LEGENDARY GAMES DEVELOPER John Carmack has questioned the business model of porting Windows games to Linux, saying that using Windows emulation might be a better approach.
Carmack, who worked on some of the biggest titles of the past three decades including Doom, Quake and Wolfenstein 3D during his time at ID Software, has been a supporter of Linux with a number of titles being ported to run on the open source operating system. However he posted a lengthy comment on Reddit citing business case reasons to claim that porting games to Linux is not viable.
Carmack's comments, especially given his pro-Linux stance in the past, highlight the lack of native Linux games. He even went so far as to say, "The conventional wisdom is that native Linux games are not a good market. Id Software tested the conventional wisdom twice, with Quake Arena and Quake Live. The conventional wisdom proved correct. Arguments can be made that neither one was an optimal test case, but they were honest tries."
While Carmack laid out the business issues with native Linux games, he suggested that the way forward is through using Windows emulation by improving the performance of Wine. ("Wine" is an acronym that stands for "Wine Is Not [an] Emulator", but in effect it accomplishes the same thing.)
He said, "I truly do feel that emulation of some sort is a proper technical direction for gaming on Linux.

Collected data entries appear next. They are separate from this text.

Lemma lookups_Ok_inv l g g' :
  for_each l g (lookup_node datatree) = Ok g' →
  (∀ k, k ∈ l → is_Some (subspaces datatree !! k))
  ∧ (∀ k, k ∈ dict_keys g' ↔ k ∈ dict_keys g ∨ k ∈ l)
  ∧ (NoDup (dict_keys g) → NoDup (dict_keys g')).
Proof.
  revert g. induction l as [|n l IH]; intros g; cbn.
  - intros [= <-]. split_and!; [set_solver | set_solver | done].
  - rewrite lookup_node_unfold.
    destruct (subspaces datatree !! n) as [s|] eqn:Hn; cbn; [|done].
    intros (Hall & Hkeys & Hnd)%IH. split_and!.
    + intros k [->|Hk]%elem_of_cons; [by eexists | by apply Hall].
    + intros k. rewrite Hkeys, dict_keys_set.
      destruct (bool_decide (n ∈ dict_keys g)) eqn:Hin.
      * apply bool_decide_eq_true in Hin. set_solver.
      * set_solver.
    + intros Hg. by apply Hnd, dict_set_NoDup.
Qed.

(** Looking up distinct keys that are not in the dictionary yet appends
    them in order. *)
Lemma lookups_keys_fresh l g g' :
  NoDup l → (∀ k, k ∈ l → k ∉ dict_keys g) →
  for_each l g (lookup_node datatree) = Ok g' →
  dict_keys g' = dict_keys g ++ l.
Proof.
  revert g. induction l as [|n l IH]; intros g Hnd Hfresh; cbn.
  - intros [= <-]. by rewrite app_nil_r.
  - rewrite lookup_node_unfold.
    destruct (subspaces datatree !! n) as [s|] eqn:Hn; cbn; [|done].
    apply NoDup_cons in Hnd as [Hn_l Hnd]. intros Hloop.
    assert (n ∉ dict_keys g) as Hn_g by (apply Hfresh; set_solver).
    apply IH in Hloop; [|done|].
    + rewrite Hloop, dict_keys_set, bool_decide_eq_false_2 by done.
      by rewrite <- app_assoc.
    + intros k Hk. rewrite dict_keys_set, bool_decide_eq_false_2 by done.
      rewrite not_elem_of_app, list_elem_of_singleton. split.
      * apply Hfresh. set_solver.
      * intros ->. done.
Qed.
End lookups.

(** ** Entries of the dictionary *)

Lemma dict_get_set {V} (k j : string) (v : V) (d : list (string * V)) :
  dict_get j (dict_set k v d)
  = if bool_decide (k = j) then Some v else dict_get j d.
Proof.
  induction d as [|[k' v'] d IH]; [done|]. cbn [dict_set].
  destruct (decide (k' = k)) as [->|Hne].
  - rewrite bool_decide_eq_true_2 by done. cbn [dict_get].
    by destruct (bool_decide (k = j)).
  - rewrite bool_decide_eq_false_2 by done. cbn [dict_get]. rewrite IH.
    destruct (decide (k' = j)) as [->|Hne'].
    + rewrite bool_decide_eq_true_2 by done.
      by rewrite bool_decide_eq_false_2 by congruence.
    + by rewrite (bool_decide_eq_false_2 (k' = j)).
Qed.

Lemma dict_get_elem {V} (k : string) (v : V) (d : list (string * V)) :
  NoDup (dict_keys d) → (k, v) ∈ d → dict_get k d = Some v.
Proof.
  unfold dict_keys. induction d as [|[k' v'] d IH]; cbn.
  - intros _ Hin. by apply elem_of_nil in Hin.
  - intros [Hk' Hnd]%NoDup_cons [[= -> ->]|Hin]%elem_of_cons.
    + by rewrite bool_decide_eq_true_2.
    + rewrite bool_decide_eq_false_2; [by apply IH|].
      intros ->. apply Hk'. apply list_elem_of_fmap. by exists (k, v).
Qed.

Lemma elem_of_set_add x y s : x ∈ set_add y s ↔ x = y ∨ x ∈ s.
Proof.
  unfold set_add. destruct (decide (y ∈ s)) as [Hy|Hy].
  - rewrite bool_decide_eq_true_2 by done. naive_solver.
  - rewrite bool_decide_eq_false_2 by done.
    rewrite elem_of_app, list_elem_of_singleton. naive_solver.
Qed.

Lemma set_add_NoDup y s : NoDup s → NoDup (set_add y s).
Proof.
  intros Hs. unfold set_add. destruct (decide (y ∈ s)) as [Hy|Hy].
  - by rewrite bool_decide_eq_true_2.
  - rewrite bool_decide_eq_false_2 by done.
    apply NoDup_app. split_and!; [done | | apply NoDup_singleton].
    intros x Hx ->%list_elem_of_singleton. done.
Qed.
(** * flask_lac: session-backed authentication state and route guards

    A shallow embedding of [flask_lac/user.py] (classes
    [AuthServiceResponse] and [User], decorator [role_required]) and of the
    [/logout] route of [build/lib/flask_lac/__init__.py].

    Python objects are values of [pyval]; the Flask session is a finite map
    from keys to values; code that touches the session, the error log or the
    network runs in a small state-and-exception monad [M].

    The constructor of [User] starts a daemon thread that re-verifies the
    token.  That thread shares the object with the request; it writes the
    field [_authenticated] only, and only to [False].  [User_init] gives the
    object as the constructor's own statements leave it, and
    [verify_periodically_first_pass] the flag of that object once the first
    pass of the thread is through: a later reader of the flag finds the one
    or the other. *)

From Stdlib Require Import ZArith String List Bool Lia Ascii.
From stdpp Require Import base option gmap strings fin_maps.

Set Warnings "-register-all".
Local Open Scope string_scope.
Local Open Scope Z_scope.

(** ** Python values *)

(** The values that can sit in the session mapping or in a JSON body.
    JSON numbers are restricted to integers. *)
Inductive pyval : Type :=
  | PNone
  | PBool (b : bool)
  | PInt (z : Z)
  | PStr (s : string)
  | PList (l : list pyval)
  | PDict (d : gmap string pyval).

(** [bool(v)]: Python truthiness. *)
Definition truthy (v : pyval) : bool :=
  match v with
  | PNone => false
  | PBool b => b
  | PInt z => negb (z =? 0)
  | PStr s => negb (String.eqb s "")
  | PList l => match l with [] => false | _ => true end
  | PDict d => match map_to_list d with [] => false | _ => true end
  end.

(** [v == "literal"]: only a [str] with the same characters is equal. *)
Definition py_eq_str (v : pyval) (s : string) : bool :=
  match v with
  | PStr s' => String.eqb s' s
  | _ => false
  end.

(** [v == False] / [v == True]: [bool] is a subclass of [int], so [0 == False]
    and [1 == True]. *)
Definition py_eq_bool (v : pyval) (b : bool) : bool :=
  match v with
  | PBool b' => Bool.eqb b' b
  | PInt z => z =? (if b then 1 else 0)
  | _ => false
  end.

(** [v is None]. *)
Definition is_None (v : pyval) : bool :=
  match v with PNone => true | _ => false end.

(** [d.get(k, fallback)] and [d.get(k)], on the lookup of [k] in [d]: a
    missing key reads as the fallback, which is [None] when not given. *)
Definition get_default (o : option pyval) (fallback : pyval) : pyval :=
  match o with
  | Some v => v
  | None => fallback
  end.

Definition get_or_None (o : option pyval) : pyval := get_default o PNone.

(** ** Naive datetimes *)

Record datetime : Type := mkDatetime {
  year : Z; month : Z; day : Z;
  hour : Z; minute : Z; second : Z; microsecond : Z }.

(** Lexicographic order on two lists of integers of the same length. *)
Fixpoint lex_lt (a b : list Z) : bool :=
  match a, b with
  | x :: a', y :: b' => (x <? y) || ((x =? y) && lex_lt a' b')
  | _, _ => false
  end.

Definition datetime_fields (d : datetime) : list Z :=
  [year d; month d; day d; hour d; minute d; second d; microsecond d].

(** [a < b] on naive datetimes: the field tuples are compared. *)
Definition datetime_lt (a b : datetime) : bool :=
  lex_lt (datetime_fields a) (datetime_fields b).

(** ** Builtins taken as an interface *)

(** [strptime s] is [datetime.strptime(s, "%a, %d %b %Y %H:%M:%S %Z")]
    ([None] when it raises [ValueError]); [int_of_str s] is [int(s)] on a
    [str] ([None] when it raises [ValueError]). *)
Class Builtins : Type := {
  strptime : string -> option datetime;
  int_of_str : string -> option Z }.

(** ** Exceptions, effects *)

Inductive request_error : Type :=
  | ConnectionError
  | HTTPError (status : Z).

(** A fragment of a message built by concatenation or an f-string; [StrOf v]
    stands for [str(v)]. *)
Inductive fragment : Type :=
  | Lit (s : string)
  | StrOf (v : pyval).

Inductive exn : Type :=
  | ValueError
  | TypeError
  | KeyError
  | AttributeError
  | RequestException (e : request_error)
  | HTTPException (code : Z) (description : list fragment)
  | PyException (message : list fragment).

Inductive result (A : Type) : Type :=
  | Ok (a : A)
  | Raise (e : exn).
Arguments Ok {A} a.
Arguments Raise {A} e.

(** One record of [logger.error]. *)
Inductive log_entry : Type :=
  | LogError (prefix : string) (detail : pyval)
  | LogFailure (prefix : string) (e : exn).

(** The fields of a [User] object. *)
Record User : Type := mkUser {
  _token : pyval;
  _expiry : option datetime;
  _info : pyval;
  _authenticated : bool }.

(** What a request handler can change: the session, the [user] attribute of
    [flask.g] (unset at first), the error log, and the POST requests sent to
    the auth service (URL and token of the JSON payload), oldest first. *)
Record world : Type := mkWorld {
  session : gmap string pyval;
  g_user : option User;
  errlog : list log_entry;
  sent : list (string * pyval) }.

Definition M (A : Type) : Type := world -> world * result A.

Definition ret {A} (a : A) : M A := fun w => (w, Ok a).

Definition raise {A} (e : exn) : M A := fun w => (w, Raise e).

Definition bind {A B} (m : M A) (k : A -> M B) : M B :=
  fun w => match m w with
           | (w', Ok a) => k a w'
           | (w', Raise e) => (w', Raise e)
           end.

Notation "'let*' x ':=' m 'in' k" := (bind m (fun x => k))
  (at level 10, x pattern, m at level 100, k at level 200).
Notation "'run' m 'then' k" := (bind m (fun _ => k))
  (at level 10, m at level 100, k at level 200).

Definition lift {A} (r : result A) : M A := fun w => (w, r).

(** [try: body / except ... as e: handler e] for the exception classes
    selected by [catches].  State changes made before the exception are
    kept. *)
Definition try_except {A} (catches : exn -> bool) (body : M A) (handler : exn -> M A)
  : M A :=
  fun w => match body w with
           | (w', Raise e) => if catches e then handler e w' else (w', Raise e)
           | r => r
           end.

(** [isinstance(e, requests.RequestException)] *)
Definition is_RequestException (e : exn) : bool :=
  match e with RequestException _ => true | _ => false end.
(** ** The laws of the pool *)

(** C2 (ordering law of a pool of one thread).  Whatever the producer and
    the thread have done so far, the blocks on which the job has been
    called, followed by those the thread holds and those still queued, are
    the blocks sent, in the order of the sends: the job meets the blocks
    in the order of submission.  When all sends came before [stop], [stop]
    and [join] return with the job called on every block, in that order. *)
Theorem Worker_single_thread_order (tr : list event) (sched : list nat) :
  let w := execs tr (new 1) in
  (jobs w).*2 ++ in_flight w ++ bulks w = sends tr
  /\ (sends_before_stop tr = true ->
      exists w',
        join sched (stop w) = Returns w' /\ (jobs w').*2 = sends tr).
Proof.
  simpl.
  assert (ordered (execs tr (new 1))) as Ho by (by apply ordered_execs).
  unfold ordered in Ho.
  pose proof (execs_submitted tr (new 1)) as Hs. simpl in Hs.
  split; [by rewrite Ho|].
  intros Hok. rewrite join_returns by done. eexists. split; [done|].
  pose proof (drained_execs tr _ (drained_new 1) Hok) as Hd.
  pose proof (execs_pool_length tr (new 1)) as Hlen.
  set (P := fun v : t =>
              length (thread_pool v) = 1%nat
              /\ ordered v /\ drained v /\ submitted v = sends tr).
  assert (P (finish_all (run_all sched (stop (execs tr (new 1)))))) as HP.
  { apply join_steps_ind.
    - intros i v (Hl & Hv & Hdv & Hsv). unfold P.
      rewrite run_submitted, run_pool_length.
      split; [done|]. split; [|by auto using drained_run].
      by apply (ordered_exec (Run i)).
    - unfold P. split; [done|]. split; [done|].
      split; [by apply drained_stop | done]. }
  destruct HP as (Hl' & Ho' & Hd' & Hs').
  assert (all_exited (finish_all (run_all sched (stop (execs tr (new 1))))) = true)
    as Hex by (by apply finish_all_exited; rewrite run_all_stopped).
  rewrite <- Hs', <- Ho'. rewrite (all_exited_in_flight _ Hex).
  rewrite (exited_queue_empty _ ltac:(rewrite Hl'; lia) Hd' Hex).
  by rewrite !app_nil_r.
Qed.
(** The text of [tailwind.config.js] (the template literal [config]). *)
Definition tailwind_config : string :=
  "/** @type {import('tailwindcss').Config} */
module.exports = {
  darkMode: ['class', '[data-theme=" +:+ dq +:+ "dark" +:+ dq +:+ "]'],
  content: [
    './src/components/**/*.{ts,tsx,js,jsx}',
    './src/pages/**/*.{ts,tsx,js,jsx}',
    './node_modules/@mindfiredigital/ignix-ui/**/*.{js,ts,jsx,tsx}',
  ],
  theme: {
    extend: {
      colors: {
        background: 'var(--background)',
        foreground: 'var(--foreground)',
        primary: {
          DEFAULT: 'var(--primary)',
          foreground: 'var(--primary-foreground)',
        },
        secondary: {
          DEFAULT: 'var(--secondary)',
          foreground: 'var(--secondary-foreground)',
        },
        muted: {
          DEFAULT: 'var(--muted)',
          foreground: 'var(--muted-foreground)',
        },
        accent: {
          DEFAULT: 'var(--accent)',
          foreground: 'var(--accent-foreground)',
        },
        border: 'var(--border)',
        input: 'var(--input)',
        ring: 'var(--ring)',
      },
    },
  },
  plugins: [],
};
".

(** The text of [postcss.config.js] (the template literal [contents]). *)
Definition postcss_contents : string :=
  "module.exports = {
  plugins: {
    tailwindcss: {},
    autoprefixer: {},
  },
};
".

(** The text of [ignix.config.js]. *)
Definition ignixConfig : string :=
  "/* eslint-env node */
/** @type {import('@mindfiredigital/ignix-cli').IgnixConfig} */
module.exports = {
  registryUrl:
    'https://raw.githubusercontent.com/mindfiredigital/ignix-ui/main/packages/registry/registry.json',
  themeUrl:
    'https://raw.githubusercontent.com/mindfiredigital/ignix-ui/main/packages/registry/themes.json',
  componentsDir: 'src/components',
  themesDir: 'src/styles/themes',
};
".

(** The example component written to [src/components/UiShell.tsx]. *)
Definition uiShell : string :=
  "import { Button, Card } from '@mindfiredigital/ignix-ui';

export function UiShell() {
  return (
    <section className=" +:+ dq +:+ "space-y-6 rounded-2xl border border-border bg-background/80 p-8 shadow-sm backdrop-blur" +:+ dq +:+ ">
      <header>
        <p className=" +:+ dq +:+ "text-sm uppercase tracking-widest text-muted-foreground" +:+ dq +:+ ">Ignix UI</p>
        <h1 className=" +:+ dq +:+ "text-3xl font-semibold" +:+ dq +:+ ">Framework-agnostic starter</h1>
        <p className=" +:+ dq +:+ "mt-2 text-base text-muted-foreground" +:+ dq +:+ ">
          Compose Tailwind primitives, strict TypeScript types, and Ignix UI components in any React
          runtime: Next.js, Remix, Vite, Expo Router for web, or custom design systems.
        </p>
      </header>
      <Card className=" +:+ dq +:+ "space-y-4 p-6" +:+ dq +:+ ">
        <div>
          <h2 className=" +:+ dq +:+ "text-lg font-medium" +:+ dq +:+ ">Drop-in ready</h2>
          <p className=" +:+ dq +:+ "text-sm text-muted-foreground" +:+ dq +:+ ">
            Add your preferred router and renderer, wire the exported pages, and keep this starter as
            a shared UI workspace.
          </p>
        </div>
        <Button size=" +:+ dq +:+ "lg" +:+ dq +:+ " className=" +:+ dq +:+ "w-full sm:w-auto" +:+ dq +:+ ">
          Start shipping
        </Button>
      </Card>
    </section>
  );
}
".

(** The example page written to [src/pages/index.tsx]. *)
Definition pageContent : string :=
  "import { UiShell } from '../components/UiShell';

export function HomePage() {
  return (
    <main className=" +:+ dq +:+ "min-h-screen bg-gradient-to-b from-background via-background to-muted px-4 py-16" +:+ dq +:+ ">
      <div className=" +:+ dq +:+ "mx-auto flex w-full max-w-4xl flex-col gap-4 text-foreground" +:+ dq +:+ ">
        <UiShell />
        <section className=" +:+ dq +:+ "rounded-2xl border border-dashed border-border p-6 text-sm text-muted-foreground" +:+ dq +:+ ">
          <p className=" +:+ dq +:+ "font-medium text-foreground" +:+ dq +:+ ">Plug me anywhere</p>
          <ul className=" +:+ dq +:+ "list-inside list-disc space-y-2 pt-2" +:+ dq +:+ ">
            <li>Next.js / Remix / Expo Router: import the components into your route files</li>
            <li>Vite / Rspack / Webpack: mount `HomePage` in your entry point</li>
            <li>Design systems: re-export `UiShell` from a shared package</li>
          </ul>
        </section>
      </div>
    </main>
  );
}

export default HomePage;
".
(** * The [counter] loadable builtin of flyline (custom_builtin/counter.c)

    A shallow embedding of [parse_number] and [counter_builtin] together
    with the parts of the C library and of the host shell they call, and
    the properties of the counter command surface proved over it.

    Conventions of the embedding:
    - a C string is the [string] of its characters before the terminating
      NUL, so [*p != '\0'] reads "the rest at [p] is not empty";
    - [long] is 64 bits wide (LP64); its values are the integers between
      [LONG_MIN] and [LONG_MAX], and [+=] / [-=] are two's-complement
      (the result is reduced by [wrap_long]);
    - the process state touched by the builtin (the static counter, the two
      output channels and the shell's input source) is one record, threaded
      through the code by a state monad. *)

From Stdlib Require Import ZArith String Ascii List Bool Lia.
From Stdlib Require Import DecimalString.
From Stdlib Require Import Permutation.
From Stdlib Require Import DecimalPos.
Import ListNotations.

Local Open Scope string_scope.
Local Open Scope Z_scope.

(** ** The [long] type *)

Module Long.

Definition LONG_MAX : Z := 9223372036854775807.
Definition LONG_MIN : Z := -9223372036854775808.

(** The values a [long] can hold. *)
Definition in_range (z : Z) : Prop := LONG_MIN <= z <= LONG_MAX.

(** Reduction of an exact result to the 64-bit two's-complement value. *)
Definition wrap_long (z : Z) : Z := (z + 2 ^ 63) mod 2 ^ 64 - 2 ^ 63.

(** Saturation at the ends of the range, as [strtol] does it. *)
Definition clamp (z : Z) : Z :=
  if LONG_MAX <? z then LONG_MAX
  else if z <? LONG_MIN then LONG_MIN
  else z.

(** [a += b] and [a -= b] on [long]: the exact result reduced to 64 bits;
    [add_exact] and [sub_exact] below give the case without overflow. *)
Definition add (a b : Z) : Z := wrap_long (a + b).
Definition sub (a b : Z) : Z := wrap_long (a - b).

End Long.

(** ** The C library functions the builtin calls *)

Module Libc.

Definition newline : string := String (ascii_of_nat 10) EmptyString.

(** [isspace] in the C locale: space, and the controls 9 to 13. *)
Definition isspace (c : ascii) : bool :=
  let n := Z.of_nat (nat_of_ascii c) in
  (n =? 32) || ((9 <=? n) && (n <=? 13)).

Definition isdigit (c : ascii) : bool :=
  let n := Z.of_nat (nat_of_ascii c) in
  (48 <=? n) && (n <=? 57).

Definition digit_value (c : ascii) : Z := Z.of_nat (nat_of_ascii c) - 48.

Definition is_sign (c : ascii) : bool :=
  Ascii.eqb c "+"%char || Ascii.eqb c "-"%char.

Fixpoint skip_space (s : string) : string :=
  match s with
  | String c rest => if isspace c then skip_space rest else s
  | EmptyString => s
  end.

It is obviously pragmatic in the range of possible support, but it shouldn't have the technical stigma that it does."
Carmack gave a nod to Valve's Steam content distribution service, saying it might provide a "plausible path forward". Valve recently ported its Steam client to Linux and is working on expanding its library of games that run on Linux, however the firm is in a unique position due to its ability to develop, publish and distribute its titles through its own Steam content distribution system.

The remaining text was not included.